If you run this new script, you will see that half the packets go out over port 0, and half the packets go out over port 1.

The same syntax works for input ports. The Merge module is just like RoundRobin, only backwards: it takes in packets over multiple input ports and pushes them out over a single output port, e.g.

m::Merge() 
Source() -> 0:m
Source() -> 1:m
Merge -> Sink()

Calling a function on a module

Some modules have functions, which let you update properties of the module after you have initialized them. Let's say we wanted to replace our RoundRobin module with a module that sends packets with even-numbered source addresses out one port, and with odd-numbered source addresses out another port.

#create an ExactMatch module selecting over the last bit in the IP src
em::ExactMatch(fields=[size=1, mask=0x1, offset=29]) 
#create a rule telling ExactMatch to send odd numbered packets out gate 1, and even numbered packets out gate 0.
em.add(fields=[0x1], gate=1)
em.add(fields=[0x0], gate=0)
FlowGen(...) -> em #push packets from Flowgen to ExactMatch (parameters omitted for brevity)
em:0 -> Sink()
em:1 -> Sink()

Here we used the add(...) function from ExactMatch to provide additional information to the ExactMatch module. Some functions even return data from the module, e.g., see the Measure module in the Module documentation.

Metadata attributes vs.

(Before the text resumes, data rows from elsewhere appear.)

Record reorder_repr (c : recv_reorder_ctrl) (w : win) : Prop := {
  rr_base : indicate_seq c = base w mod 4096;
  rr_seqs : seqs (pending_recvframe_queue c) = wrap (buf w);
  rr_ok : win_ok (wsize_b c) w;
  rr_size : 1 <= wsize_b c < 256;
  rr_frames : Forall frame_ready (pending_recvframe_queue c)
}.

Lemma frame_pos_near w seq : -2048 <= frame_pos w seq - base w < 2048.
Proof. unfold frame_pos. pose proof (Z.mod_pos_bound (seq - base w + 2048) 4096). lia. Qed.

Lemma frame_pos_mod w seq : 0 <= seq < 4096 -> seq = frame_pos w seq mod 4096.
Proof. intros H. unfold frame_pos. Z.to_euclidean_division_equations. lia. Qed.

(** The new base of [win_recv]. *)
Definition win_base (size : Z) (w : win) (p : Z) : Z :=
  if p =? base w then base w + 1
  else if base w + size - 1 <? p then p + 1 - size else base w.

Lemma set_seq_id c i : indicate_seq c = i -> set_seq i c = c.
Proof. intros <-. by destruct c. Qed.

Lemma check_indicate_seq_sim c d w seq : indicate_seq c = base w mod 4096 ->
  1 <= wsize_b c < 256 -> 0 <= seq < 4096 ->
  let p := frame_pos w seq in
  exists d', check_indicate_seq c d seq =
    if p <? base w then (c, d, false) else (set_seq (win_base (wsize_b c) w p mod 4096) c, d', true).
Proof.
  intros Hi Hsz Hseq p. unfold check_indicate_seq.
  pose proof (frame_pos_near w seq) as Hnear. pose proof (frame_pos_mod w seq Hseq) as Hmod. fold p in Hnear, Hmod.
  pose proof (Z.mod_pos_bound (base w) 4096 ltac:(lia)).
  rewrite (proj2 (Z.eqb_neq (indicate_seq c) 0xFFFF)) by lia.
  assert ((indicate_seq c + wsize_b c - 1) .& 0xFFF = (base w + wsize_b c - 1) mod 4096) as ->.
  { rewrite land_0xFFF, Hi. Z.to_euclidean_division_equations. lia. }
  rewrite Hi. clearbody p. subst seq. rewrite SN_LESS_pos, SN_EQUAL_pos, next_seq by lia.
  destruct (Z.ltb_spec p (base w)); [by exists d|]. unfold win_base.
  destruct (Z.eqb_spec p (base w)); [by eexists|].
  rewrite SN_LESS_pos by lia. destruct (Z.ltb_spec (base w + wsize_b c - 1) p).
  - eexists. do 2 f_equal. f_equal. destruct (Z.leb_spec (wsize_b c - 1) (p mod 4096));
      rewrite u16_id by lia; Z.to_euclidean_division_equations; lia.
  - exists d. by rewrite set_seq_id.
Qed.

(** Bounds for the run after a frame at [p] has been inserted. *)
Lemma win_run_bounds size w p : 1 <= size < 256 -> win_ok size w -> base w <= p < base w + 2048 ->
  exists lo hi, hi - lo <= 2047 /\ lo <= win_base size w p <= hi /\
    Forall (fun x => lo <= x < hi) (win_insert p (buf w)).
Proof.
  intros Hsz [_ Hb] Hp. unfold win_base.
  destruct (Z.eqb_spec p (base w)); [|destruct (Z.ltb_spec (base w + size - 1) p)].
  - exists (base w), (base w + size). repeat split; try lia. rewrite win_insert_perm.
    constructor; [lia|]. eapply Forall_impl; [|exact Hb]. simpl. lia.
  - exists (base w + 1), (p + 1). repeat split; try lia. rewrite win_insert_perm.
    constructor; [lia|]. eapply Forall_impl; [|exact Hb]. simpl. lia.
  - exists (base w), (base w + size). repeat split; try lia. rewrite win_insert_perm.
    constructor; [lia|]. eapply Forall_impl; [|exact Hb]. simpl. lia.
Qed.

Lemma sorted_app_r {A} (R : A -> A -> Prop) a b : StronglySorted R (a ++ b) -> StronglySorted R b.
Proof. induction a as [|x a IH]; simpl; [done|]. intros H. inversion H; subst. by apply IH. Qed.

(** The abstract window stays in order. *)
Lemma win_recv_ok size w p w' out : 1 <= size -> win_ok size w -> base w <= p < base w + 2048 ->
  win_recv size w p = Some (w', out) -> win_ok size w'.
Proof.
  intros Hsz [Hs Hb] Hp E. unfold win_recv in E.
  destruct (_ || _) eqn:E0; [done|]. apply orb_false_elim in E0 as [E0 Hni].
  apply bool_decide_eq_false in Hni. fold (win_base size w p) in E.
  destruct (win_run _ _) as [[b out1] rest] eqn:Er. injection E as <- <-.
  pose proof (win_insert_sorted p (buf w) Hni Hs) as Hs'.
  apply win_run_spec in Er as (Hl & Hbb & _ & Hrest & _); [|done].
  rewrite Hl in Hs'. split; [by eapply sorted_app_r|]. cbn [buf base].
  assert (Hall : Forall (fun x => x < win_base size w p + size) (win_insert p (buf w))).
  { rewrite win_insert_perm. unfold win_base.
    constructor; [destruct (Z.eqb_spec p (base w)); [lia|]; destruct (Z.ltb_spec (base w + size - 1) p); lia|].
    eapply Forall_impl; [|exact Hb]. simpl. intros x Hx.
    destruct (Z.eqb_spec p (base w)); [lia|]; destruct (Z.ltb_spec (base w + size - 1) p); lia. }
  rewrite Hl in Hall. apply Forall_app in Hall as [_ Hall].
  rewrite Forall_forall in *. intros x Hx. specialize (Hall x Hx). specialize (Hrest x Hx). simpl in *. lia.
Qed.

Lemma set_pending_repr c w q b rest : reorder_repr c w -> seqs q = wrap rest ->
  win_ok (wsize_b c) (mk_win b rest) -> Forall frame_ready q -> forall t,
  reorder_repr (set_timer t (set_pending q (set_seq (b mod 4096) c))) (mk_win b rest).
Proof. intros []. by constructor. Qed.

Lemma in_order_eq ok drv c d e : recv_indicatepkts_in_order ok drv false (mk_rxs c d e) =
  '(seq, q, e, b) ← indicate_loop ok drv (indicate_seq c) (pending_recvframe_queue c) e;
  Some (mk_rxs (set_pending q (set_seq seq c)) d e, b).
Proof. unfold recv_indicatepkts_in_order. cbn [ctl dbg env]. by destruct (pending_recvframe_queue c). Qed.

Definition has_pending (q : list rframe) : bool := match q with [] => false | _ => true end.

Lemma reorder_window_sim ok drv f s w :
  running drv = true -> frame_ready f -> 0 <= seq_num (attrib f) < 4096 ->
  reorder_repr (ctl s) w ->
  exists s' r, reorder_window ok drv f s = Some (s', r) /\
    match win_recv (wsize_b (ctl s)) w (frame_pos w (seq_num (attrib f))) with
    | None => r = _FAIL /\ ctl s' = ctl s /\ env s' = env s
    | Some (w', out) =>
        r = _SUCCESS /\ reorder_repr (ctl s') w' /\ wsize_b (ctl s') = wsize_b (ctl s) /\
        (exists fs, seqs fs = wrap out /\ indicate_all ok drv fs (env s) = Some (env s') /\
           Permutation (f :: pending_recvframe_queue (ctl s))
             (fs ++ pending_recvframe_queue (ctl s'))) /\
        timer (ctl s') = has_pending (pending_recvframe_queue (ctl s'))
    end.
Proof.
  intros Hrun Hf Hseq Hw. pose proof Hw as [Hi Hq Hwok Hsz Hfr]. destruct s as [c d e]. cbn [ctl dbg env] in *.
  set (p := frame_pos w (seq_num (attrib f))).
  destruct (check_indicate_seq_sim c d w _ Hi Hsz Hseq) as (d' & Hcheck). fold p in Hcheck.
  pose proof (frame_pos_near w (seq_num (attrib f))) as Hnear. fold p in Hnear.
  pose proof (frame_pos_mod w _ Hseq) as Hmod. fold p in Hmod.
  unfold reorder_window, win_recv. cbn [ctl dbg env]. rewrite Hcheck. fold (win_base (wsize_b c) w p).
  destruct (Z.ltb_spec p (base w)) as [Hold|Hnew]; cbn [orb negb].
  { eexists _, _. by split. }
  unfold enqueue_reorder_recvframe. cbn [set_seq pending_recvframe_queue].
  pose proof Hwok as [Hsort Hrange].
  assert (Hd : Forall (fun x => -2048 < x - p < 2048) (buf w)).
  { eapply Forall_impl; [|exact Hrange]. simpl. lia. }
  pose proof (reorder_insert_sim f p _ _ Hmod Hq Hsort Hd) as Hins.
  destruct (bool_decide (p ∈ buf w)) eqn:Hdup; cbn [orb].
  { rewrite Hins. cbn [negb]. eexists _, _. split; [done|]. split; [done|]. split; [|done].
    cbn [ctl]. apply bool_decide_eq_true in Hdup. rewrite Forall_forall in Hrange.
    apply list_elem_of_In, Hrange in Hdup. unfold win_base.
    rewrite (proj2 (Z.eqb_neq _ _)), (proj2 (Z.ltb_ge _ _)) by lia. by apply set_seq_id. }
  apply bool_decide_eq_false in Hdup.
  destruct Hins as (q' & -> & Hq' & Hperm). cbn [negb].
  destruct (win_run_bounds (wsize_b c) w p Hsz Hwok ltac:(lia)) as (lo & hi & Hlh & Hb & Hall).
  destruct (win_run _ _) as [[b out] rest] eqn:Er.
  assert (Hready : Forall frame_ready q') by (rewrite Hperm; by constructor).
  destruct (indicate_loop_sim ok drv lo hi Hrun Hlh q' _ _ _ _ _ Hready Hq' Hall Hb Er e)
    as (fs & q2 & e' & -> & Hfs & Hq2 & Hind & Hloop).
  rewrite in_order_eq. cbn [set_pending set_seq indicate_seq pending_recvframe_queue]. rewrite Hloop.
  cbn [mbind option_bind]. eexists _, _. split; [done|]. split; [done|]. cbn [ctl env].
  apply Forall_app in Hready as [_ Hready].
  assert (Hok' : win_ok (wsize_b c) (mk_win b rest)).
  { apply (win_recv_ok _ w p _ out); [lia|done|lia|]. unfold win_recv.
    rewrite (proj2 (Z.ltb_ge _ _)), bool_decide_false by done. cbn [orb].
    fold (win_base (wsize_b c) w p). by rewrite Er. }
  split; [|split; [done|split; [|done]]].
  - pose proof (set_pending_repr c w q2 b rest Hw Hq2 Hok' Hready) as HH. apply HH.
  - exists fs. split; [done|]. split; [done|]. by rewrite <- Hperm.
Qed.

(** C28: The reordering window refines the abstract window.  From a state whose window
    represents the abstract window [w], a frame with any sequence number is handled as
    the frame at the nearest position: when the abstract window refuses it (it is old or
    already buffered) the driver returns [_FAIL] and changes neither its window nor what
    it has indicated; otherwise the driver returns [_SUCCESS], its window represents the
    new abstract window, the frames it has indicated are those of the positions the
    abstract window delivers, in that order, no frame is lost or duplicated, and the timer
    is armed exactly when frames stay buffered. *)
Theorem reorder_window_refines ok drv f s w :
  running drv = true -> frame_ready f -> 0 <= seq_num (attrib f) < 4096 ->
  reorder_repr (ctl s) w ->
  exists s' r, reorder_window ok drv f s = Some (s', r) /\
    match win_recv (wsize_b (ctl s)) w (frame_pos w (seq_num (attrib f))) with
    | None => r = _FAIL /\ ctl s' = ctl s /\ env s' = env s
    | Some (w', out) =>
        r = _SUCCESS /\ reorder_repr (ctl s') w' /\ wsize_b (ctl s') = wsize_b (ctl s) /\
        (exists fs, seqs fs = wrap out /\ indicate_all ok drv fs (env s) = Some (env s') /\
           Permutation (f :: pending_recvframe_queue (ctl s))
             (fs ++ pending_recvframe_queue (ctl s'))) /\
        timer (ctl s') = has_pending (pending_recvframe_queue (ctl s'))
    end.
Proof. apply reorder_window_sim. Qed.

(** ** Sessions: frames, timer, agreements *)

(** The loop in general: some frames of the head of the queue are indicated. *)
Lemma indicate_loop_run ok drv : running drv = true -> forall q seq e, Forall frame_ready q ->
  exists fs q' seq' e', q = fs ++ q' /\ indicate_all ok drv fs e = Some e' /\
    indicate_loop ok drv seq q e = Some (seq', q', e', has_pending q') /\
    (forall f r, q = f :: r -> seq = seq_num (attrib f) -> fs <> []).
Proof.
  intros Hr q. induction q as [|f q IH]; intros seq e Hq; cbn [indicate_loop].
  { by exists [], [], seq, e. }
  inversion Hq as [|? ? Hf Hq']; subst. destruct (negb (SN_LESS _ _)) eqn:E.
  - destruct (indicate_frame_run ok drv f e Hr Hf) as (e1 & He1 & _). rewrite He1. cbn [mbind option_bind].
    edestruct (IH (if SN_EQUAL seq (seq_num (attrib f)) then (seq + 1) .& 0xFFF else seq) e1 Hq')
      as (fs & q' & seq' & e' & -> & Hall & -> & _).
    exists (f :: fs), q', seq', e'. split; [done|]. split; [|done]. cbn [indicate_all]. by rewrite He1.
  - exists [], (f :: q), seq, e. repeat split. intros ? ? [= <- <-] ->.
    rewrite SN_LESS_mod, Z.sub_diag in E. done.
Qed.

(** One firing of the timer indicates at least the first pending frame. *)
Lemma timer_fires_run ok drv s : running drv = true ->
  Forall frame_ready (pending_recvframe_queue (ctl s)) -> pending_recvframe_queue (ctl s) <> [] ->
  exists fs s', timer_fires ok drv s = Some s' /\ fs <> [] /\
    pending_recvframe_queue (ctl s) = fs ++ pending_recvframe_queue (ctl s') /\
    indicate_all ok drv fs (env s) = Some (env s') /\
    timer (ctl s') = has_pending (pending_recvframe_queue (ctl s')).
Proof.
  intros Hr Hq Hne. destruct s as [c d e]. cbn [ctl env] in *.
  destruct (pending_recvframe_queue c) as [|f q] eqn:Eq; [done|].
  destruct (indicate_loop_run ok drv Hr (f :: q) (seq_num (attrib f)) e Hq)
    as (fs & q' & seq' & e' & E & Hall & Hloop & Hfs).
  unfold timer_fires, rtw_reordering_ctrl_timeout_handler, recv_indicatepkts_in_order.
  unfold running in Hr. apply andb_true_iff in Hr as [Hr1%negb_true_iff Hr2%negb_true_iff].
  rewrite Hr1, Hr2. cbn [orb ctl env dbg set_timer pending_recvframe_queue]. rewrite Eq, Hloop.
  cbn [mbind option_bind]. exists fs. eexists. split; [done|].
  split; [by eapply Hfs|]. rewrite E.
  destruct q'; cbn [has_pending ctl env set_timer set_pending pending_recvframe_queue timer]; by repeat split.
Qed.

Packet Data

Many modules read or write to Packet Data -- e.g., data in the IP header, TCP header, packet payload, etc.
BESS also allows you to attach to packets metadata attributes -- these are pieces of data that are not actually part of the packet (if you push the packet out to the network, these values are deleted) but carried with the packet so long as they stay inside BESS.

Some modules expect to read or write from these metadata attributes. For example the EtherEncap module takes in an IP packet with Ethernet addresses stored in its metadata, and creates an Ethernet header in the packet data using these addresses from the metadata, like this example from bessctl/conf/samples/vxlan.bess:

...
-> SetMetadata(attrs=
        [{'name': 'ether_src', 'size': 6, 'value_bin': '\x02\x01\x02\x03\x04\x05'},
         {'name': 'ether_dst', 'size': 6, 'value_bin': '\x02\x0a\x0b\x0c\x0d\x0e'}]) \
-> EtherEncap()  \
-> ...

Namespace notes

You may have noticed that BESS-script variable names like rr and RoundRobin in rr::RoundRobin(gates=[0,1]) appear out of nowhere. A BESS script acts a lot like a Python module: it has a global name space, pre-populated with all the C++ module classes and port driver classes. Using rr::RoundRobin(...) invokes the existing RoundRobin. It then creates or overwrites the global variable rr, which you can use from then on. For all the Python-specific details, click here.

Check out some more examples for fun

Ta-da! You know all of the core concepts required to develop in BESS! To try out some more advanced techniques or build more complex scripts, we recommend you dig in to the many sample scripts that ship with BESS in bess/bessctl/conf/. And as always, if you have any questions or confusions, feel free to post them in the BESS issue tracker to get help. To deploy your new BESS configuration script, you'll need to connect the script to some ports to a network interface, VM, etc.